_PROBLEM DESCRIPTION_
Line by line, set down the records exactly as they appear below.
⟨
(* ===== verification/RoutingNodeProps.v ===== *)
(** * Properties of the routing node *)

From S2P Require Import Prelude CppStd Identity Types Accumulator MessageHeader Codec.
From S2P Require Import ConcreteIO Messages Sentinel ConnectionManager ConnectionManagerProps RoutingNode.

Section props.
Context `{FO : FobOps} `{EO : !EndpointOps} `{LO : LruCacheOps} `{BM : BuildMode}.
Context {Child : Type} (HandleGet : SourceAddress → Authority → NameAndTypeId → Child → Child).
Implicit Types (n : RoutingNode (Child:=Child)).

(** ** What handling a message leaves alone *)

(** Only the message id, the cache and the state of the child may differ. *)
Record quiet n n' : Prop := {
  q_pmid : our_pmid n' = our_pmid n;
  q_bootstrap : bootstrap_node_ n' = bootstrap_node_ n;
  q_manager : connection_manager_ n' = connection_manager_ n;
  q_filter : filter_ n' = filter_ n;
  q_sentinel : sentinel_ n' = sentinel_ n;
  q_connected : connected_nodes_ n' = connected_nodes_ n;
  q_sent : sent n' = sent n
}.

#[local] Instance quiet_preorder : PreOrder quiet.
Proof. split; [by intros n|]. intros n1 n2 n3 [] []. split; congruence. Qed.

(** Running [p] is never undefined, aborts only in a debug build, and leaves by
    an exception only with the node quiet; otherwise [Q] holds. *)
Definition obeys {A} (p : prog RoutingNode A) n (Q : A → RoutingNode → Prop) : Prop :=
  match p n with
  | (Ok a, n') => Q a n'
  | (Throw e, n') => e ∈ [parsing_error; invalid_argument] ∧ quiet n n'
  | (AssertFailed, n') => NDEBUG = false ∧ quiet n n'
  | (Undefined, _) => False
  end.

(** [p] and nothing but a quiet change. *)
Definition quietly {A} (p : prog RoutingNode A) : Prop := ∀ n, obeys p n (λ _ n', quiet n n').

Lemma obeys_bind {A B} (p : prog RoutingNode A) (f : A → prog RoutingNode B) n Q :
  obeys p n (λ a n', quiet n n' ∧ obeys (f a) n' Q) → obeys (p ≫= f) n Q.
Proof.
  unfold obeys, mbind, prog_bind. destruct (p n) as [[a| | |] n1]; try done.
  intros [Hq Hf]. destruct (f a n1) as [[]]; try done; destruct Hf as [? Hq']; split; try done;
    by etrans.
Qed.

Lemma obeys_weaken {A} (p : prog RoutingNode A) n (Q Q' : A → RoutingNode → Prop) :
  obeys p n Q → (∀ a n', Q a n' → Q' a n') → obeys p n Q'.
Proof. unfold obeys. destruct (p n) as [[] ?]; naive_solver. Qed.

Lemma obeys_seq {A B} (p : prog RoutingNode A) (f : A → prog RoutingNode B) n Q :
  quietly p → (∀ a n', quiet n n' → obeys (f a) n' Q) → obeys (p ≫= f) n Q.
Proof. intros Hp Hf. apply obeys_bind. eapply obeys_weaken; [apply Hp|]. eauto. Qed.

Lemma quietly_bind {A B} (p : prog RoutingNode A) (f : A → prog RoutingNode B) :
  quietly p → (∀ a, quietly (f a)) → quietly (p ≫= f).
Proof.
  intros Hp Hf n. apply obeys_seq; [done|]. intros a n1 Hq. eapply obeys_weaken; [apply Hf|].
  intros b n2 Hq2. by etrans.
Qed.

Lemma quietly_ret {A} (a : A) : quietly (mret a).
Proof. by intros n. Qed.
Lemma quietly_get : quietly get.
Proof. by intros n. Qed.

(** A function that changes nothing. *)
Definition clean {A} (o : outcome A) : Prop :=
  match o with
  | Ok _ => True
  | Throw e => e ∈ [parsing_error; invalid_argument]
  | AssertFailed => NDEBUG = false
  | Undefined => False
  end.

Lemma clean_bind {A B} (o : outcome A) (f : A → outcome B) :
  clean o → (∀ a, clean (f a)) → clean (o ≫= f).
Proof. destruct o; cbn; auto. Qed.

Lemma clean_assert b : clean (cpp_assert b).
Proof. unfold cpp_assert. by destruct NDEBUG eqn:E, b. Qed.

Lemma clean_Validate h : clean (Header_Validate h).
Proof. unfold Header_Validate. destruct (header_valid h); [done|by left]. Qed.

Lemma clean_signed d s i a sig : clean (MessageHeader_signed d s i a sig).
Proof. apply clean_bind; [apply clean_Validate|done]. Qed.

Lemma clean_new d s i a : clean (MessageHeader_new d s i a).
Proof. apply clean_bind; [apply clean_Validate|done]. Qed.

Lemma quietly_lift {A} (f : RoutingNode → outcome A) : (∀ n, clean (f n)) → quietly (lift f).
Proof. intros Hf n. specialize (Hf n). unfold obeys, lift. by destruct (f n). Qed.

Lemma quietly_parse {M} (c : Codec M) stream : quietly (parse_next c stream).
Proof.
  apply quietly_lift. intros n. unfold ParseNext. destruct (dec c stream); [done|by left].
Qed.

Lemma quietly_new_header d s i a : quietly (lift (λ _, MessageHeader_new d s i a)).
Proof. apply quietly_lift. intros n. apply clean_new. Qed.

Lemma quietly_next_id : quietly take_message_id.
Proof. by intros n. Qed.
#[local] Hint Resolve quietly_ret quietly_get quietly_parse quietly_new_header quietly_next_id : routing.
#[local] Hint Resolve quietly_bind : routing.

Lemma quietly_if {A} (b : bool) (p q : prog RoutingNode A) :
  quietly p → quietly q → quietly (if b then p else q).
Proof. by destruct b. Qed.

Lemma quietly_cache_response tag stream : quietly (cache_response tag stream).
Proof.
  unfold cache_response. apply quietly_if; [|auto with routing].
  apply quietly_bind; [auto with routing|]. intros [response stream'].
  apply quietly_bind; [|auto with routing]. by destruct (gdr_data response).
Qed.

Lemma quietly_ask_cache tag stream : quietly (ask_cache tag stream).
Proof.
  unfold ask_cache. apply quietly_if; [|auto with routing].
  apply quietly_bind; [auto with routing|]. intros [request stream']. by intros n.
Qed.

Lemma quietly_Connect_reply connect header : quietly (lift (λ n, Connect_reply n connect header)).
Proof.
  apply quietly_lift. intros n. apply clean_bind; [apply clean_assert|]. intros _.
  apply clean_bind; [apply clean_signed|done].
Qed.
⟩
_RESPONSE FOR THIS EXERCISE_
(* ===== verification/RoutingNodeProps.v ===== *)
(** * Properties of the routing node *)

From S2P Require Import Prelude CppStd Identity Types Accumulator MessageHeader Codec.
From S2P Require Import ConcreteIO Messages Sentinel ConnectionManager ConnectionManagerProps RoutingNode.

Section props.
Context `{FO : FobOps} `{EO : !EndpointOps} `{LO : LruCacheOps} `{BM : BuildMode}.
Context {Child : Type} (HandleGet : SourceAddress → Authority → NameAndTypeId → Child → Child).
Implicit Types (n : RoutingNode (Child:=Child)).

(** ** What handling a message leaves alone *)

(** Only the message id, the cache and the state of the child may differ. *)
Record quiet n n' : Prop := {
  q_pmid : our_pmid n' = our_pmid n;
  q_bootstrap : bootstrap_node_ n' = bootstrap_node_ n;
  q_manager : connection_manager_ n' = connection_manager_ n;
  q_filter : filter_ n' = filter_ n;
  q_sentinel : sentinel_ n' = sentinel_ n;
  q_connected : connected_nodes_ n' = connected_nodes_ n;
  q_sent : sent n' = sent n
}.

#[local] Instance quiet_preorder : PreOrder quiet.
Proof. split; [by intros n|]. intros n1 n2 n3 [] []. split; congruence. Qed.

(** Running [p] is never undefined, aborts only in a debug build, and leaves by
    an exception only with the node quiet; otherwise [Q] holds. *)
Definition obeys {A} (p : prog RoutingNode A) n (Q : A → RoutingNode → Prop) : Prop :=
  match p n with
  | (Ok a, n') => Q a n'
  | (Throw e, n') => e ∈ [parsing_error; invalid_argument] ∧ quiet n n'
  | (AssertFailed, n') => NDEBUG = false ∧ quiet n n'
  | (Undefined, _) => False
  end.

(** [p] and nothing but a quiet change. *)
Definition quietly {A} (p : prog RoutingNode A) : Prop := ∀ n, obeys p n (λ _ n', quiet n n').

Lemma obeys_bind {A B} (p : prog RoutingNode A) (f : A → prog RoutingNode B) n Q :
  obeys p n (λ a n', quiet n n' ∧ obeys (f a) n' Q) → obeys (p ≫= f) n Q.
Proof.
  unfold obeys, mbind, prog_bind. destruct (p n) as [[a| | |] n1]; try done.
  intros [Hq Hf]. destruct (f a n1) as [[]]; try done; destruct Hf as [? Hq']; split; try done;
    by etrans.
Qed.

Lemma obeys_weaken {A} (p : prog RoutingNode A) n (Q Q' : A → RoutingNode → Prop) :
  obeys p n Q → (∀ a n', Q a n' → Q' a n') → obeys p n Q'.
Proof. unfold obeys. destruct (p n) as [[] ?]; naive_solver. Qed.

Lemma obeys_seq {A B} (p : prog RoutingNode A) (f : A → prog RoutingNode B) n Q :
  quietly p → (∀ a n', quiet n n' → obeys (f a) n' Q) → obeys (p ≫= f) n Q.
Proof. intros Hp Hf. apply obeys_bind. eapply obeys_weaken; [apply Hp|]. eauto. Qed.

Lemma quietly_bind {A B} (p : prog RoutingNode A) (f : A → prog RoutingNode B) :
  quietly p → (∀ a, quietly (f a)) → quietly (p ≫= f).
Proof.
  intros Hp Hf n. apply obeys_seq; [done|]. intros a n1 Hq. eapply obeys_weaken; [apply Hf|].
  intros b n2 Hq2. by etrans.
Qed.

Lemma quietly_ret {A} (a : A) : quietly (mret a).
Proof. by intros n. Qed.
Lemma quietly_get : quietly get.
Proof. by intros n. Qed.

(** A function that changes nothing. *)
Definition clean {A} (o : outcome A) : Prop :=
  match o with
  | Ok _ => True
  | Throw e => e ∈ [parsing_error; invalid_argument]
  | AssertFailed => NDEBUG = false
  | Undefined => False
  end.

Lemma clean_bind {A B} (o : outcome A) (f : A → outcome B) :
  clean o → (∀ a, clean (f a)) → clean (o ≫= f).
Proof. destruct o; cbn; auto. Qed.

Lemma clean_assert b : clean (cpp_assert b).
Proof. unfold cpp_assert. by destruct NDEBUG eqn:E, b. Qed.

Lemma clean_Validate h : clean (Header_Validate h).
Proof. unfold Header_Validate. destruct (header_valid h); [done|by left]. Qed.

Lemma clean_signed d s i a sig : clean (MessageHeader_signed d s i a sig).
Proof. apply clean_bind; [apply clean_Validate|done]. Qed.

Lemma clean_new d s i a : clean (MessageHeader_new d s i a).
Proof. apply clean_bind; [apply clean_Validate|done]. Qed.

Lemma quietly_lift {A} (f : RoutingNode → outcome A) : (∀ n, clean (f n)) → quietly (lift f).
Proof. intros Hf n. specialize (Hf n). unfold obeys, lift. by destruct (f n). Qed.

Lemma quietly_parse {M} (c : Codec M) stream : quietly (parse_next c stream).
Proof.
  apply quietly_lift. intros n. unfold ParseNext. destruct (dec c stream); [done|by left].
Qed.

Lemma quietly_new_header d s i a : quietly (lift (λ _, MessageHeader_new d s i a)).
Proof. apply quietly_lift. intros n. apply clean_new. Qed.

Lemma quietly_next_id : quietly take_message_id.
Proof. by intros n. Qed.
#[local] Hint Resolve quietly_ret quietly_get quietly_parse quietly_new_header quietly_next_id : routing.
#[local] Hint Resolve quietly_bind : routing.

Lemma quietly_if {A} (b : bool) (p q : prog RoutingNode A) :
  quietly p → quietly q → quietly (if b then p else q).
Proof. by destruct b. Qed.

Lemma quietly_cache_response tag stream : quietly (cache_response tag stream).
Proof.
  unfold cache_response. apply quietly_if; [|auto with routing].
  apply quietly_bind; [auto with routing|]. intros [response stream'].
  apply quietly_bind; [|auto with routing]. by destruct (gdr_data response).
Qed.

Lemma quietly_ask_cache tag stream : quietly (ask_cache tag stream).
Proof.
  unfold ask_cache. apply quietly_if; [|auto with routing].
  apply quietly_bind; [auto with routing|]. intros [request stream']. by intros n.
Qed.

Lemma quietly_Connect_reply connect header : quietly (lift (λ n, Connect_reply n connect header)).
Proof.
  apply quietly_lift. intros n. apply clean_bind; [apply clean_assert|]. intros _.
  apply clean_bind; [apply clean_signed|done].
Qed.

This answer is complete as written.